▸ **PROMPT**:
What lines in the data hold the string "occurrences"? Show them.
Start of INPUT RECORDS
(** * Google Drive MCP server (src/index.ts): model and verified properties

    The server is a protocol adapter: four request handlers translate
    resource and tool requests into calls of the Drive v3 client.  The
    handlers are embedded here as programs of a small monad that threads the
    remote service, propagates errors and records every client call that is
    issued, so that statements such as "no remote call is made" or "the body
    written is ..." are statements about the recorded trace.

    Conventions of the embedding.
    - A JavaScript string is a [string]; its characters stand for the code
      units of the text.  Byte buffers are [string]s as well.
    - A property read on the argument bag that is absent is JavaScript's
      [undefined]: [None] at type [option string].
    - Every [await drive.files.X(...)] is one [call]; a rejected promise is
      the error [RemoteFailure].
    - What the source takes from its runtime and libraries (Buffer codecs,
      the [mime-types] table, the regular-expression engine on patterns with
      syntax characters) is a field of [Platform]. *)

From stdpp Require Import gmap strings list pretty.
From Stdlib Require Import String Ascii Lia.

Local Open Scope string_scope.

(* stdpp freezes [append] under [simpl]; the proofs below compute with it. *)
#[local] Arguments String.append !s1 s2 : simpl nomatch.

(** ** JavaScript strings *)

Module JsString.

Definition LF : string := String "010"%char "".
Definition backslash : string := String "092"%char "".
Definition quote : string := String "039"%char "".

(** [String(v)] for a value that is a string or [undefined]. *)
Definition ToString (v : option string) : string :=
  match v with
  | Some s => s
  | None => "undefined"
  end.

(** [s.startsWith(p)] *)
Definition startsWith (s p : string) : bool := String.prefix p s.

Fixpoint drop (n : nat) (s : string) : string :=
  match n, s with
  | O, _ => s
  | S n', String _ s' => drop n' s'
  | S _, EmptyString => EmptyString
  end.

(** [s.includes(t)] *)
Fixpoint includes (s t : string) : bool :=
  if String.prefix t s then true
  else match s with
       | EmptyString => false
       | String _ s' => includes s' t
       end.

(** [s.replace(pat, repl)] with a string pattern: only the first
    occurrence is replaced ([repl] holds no [$] here). *)
Fixpoint replaceFirst (pat repl s : string) : string :=
  if String.prefix pat s then repl +:+ drop (String.length pat) s
  else match s with
       | EmptyString => EmptyString
       | String c s' => String c (replaceFirst pat repl s')
       end.

(** [s.replace(/lit/g, repl)] for a pattern that matches exactly the text
    [lit]: one scan from the left; after a match the scan resumes behind
    it ([skip] counts the characters of the match still to be passed); an
    empty match advances by one character. *)
Fixpoint replaceAll_go (lit repl : string) (skip : nat) (s : string) : string :=
  match s with
  | EmptyString =>
      match skip, lit with
      | O, EmptyString => repl
      | _, _ => EmptyString
      end
  | String c s' =>
      match skip with
      | S k => replaceAll_go lit repl k s'
      | O =>
          if String.prefix lit s then
            match lit with
            | EmptyString => repl +:+ String c (replaceAll_go lit repl 0 s')
            | String _ lit' => repl +:+ replaceAll_go lit repl (String.length lit') s'
            end
          else String c (replaceAll_go lit repl 0 s')
      end
  end.

Definition replaceAll (lit repl s : string) : string :=
  replaceAll_go lit repl 0 s.

(** Number of matches found by the scan of [replaceAll]. *)
Fixpoint countMatches_go (lit : string) (skip : nat) (s : string) : nat :=
  match s with
  | EmptyString =>
      match skip, lit with
      | O, EmptyString => 1
      | _, _ => 0
      end
  | String c s' =>
      match skip with
      | S k => countMatches_go lit k s'
      | O =>
          if String.prefix lit s then
            match lit with
            | EmptyString => S (countMatches_go lit 0 s')
            | String _ lit' => S (countMatches_go lit (String.length lit') s')
            end
          else countMatches_go lit 0 s'
      end
  end.

Definition countMatches (lit s : string) : nat := countMatches_go lit 0 s.

(** Number of positions of [s] at which [t] occurs (overlaps counted). *)
Fixpoint occurrences (t s : string) : nat :=
  (if String.prefix t s then 1 else 0) +
  match s with
  | EmptyString => 0
  | String _ s' => occurrences t s'
  end.

(** [xs.join(sep)] *)
Fixpoint join (sep : string) (xs : list string) : string :=
  match xs with
  | [] => ""
  | [x] => x
  | x :: xs' => x +:+ sep +:+ join sep xs'
  end.

Fixpoint flatMap (f : ascii -> string) (s : string) : string :=
  match s with
  | EmptyString => EmptyString
  | String c s' => f c +:+ flatMap f s'
  end.

Fixpoint forallb (p : ascii -> bool) (s : string) : bool :=
  match s with
  | EmptyString => true
  | String c s' => p c && forallb p s'
  end.

End JsString.
Import JsString.

(** ** The Drive v3 client, as far as the server uses it *)

(** A file of a listing.  The listings ask for [id] and [name] (and
    [mimeType]) in their [fields] mask; the provider fills them in. *)
Record File := {
  file_id : string;
  file_name : string;
  file_mimeType : string;
}.

(** [res.data] of [drive.files.list]. *)
Record FileList := {
  files : option (list File);
  nextPageToken : option string;
}.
End of INPUT RECORDS
▸ **REPLY**:
Fixpoint occurrences (t s : string) : nat :=
  | String _ s' => occurrences t s'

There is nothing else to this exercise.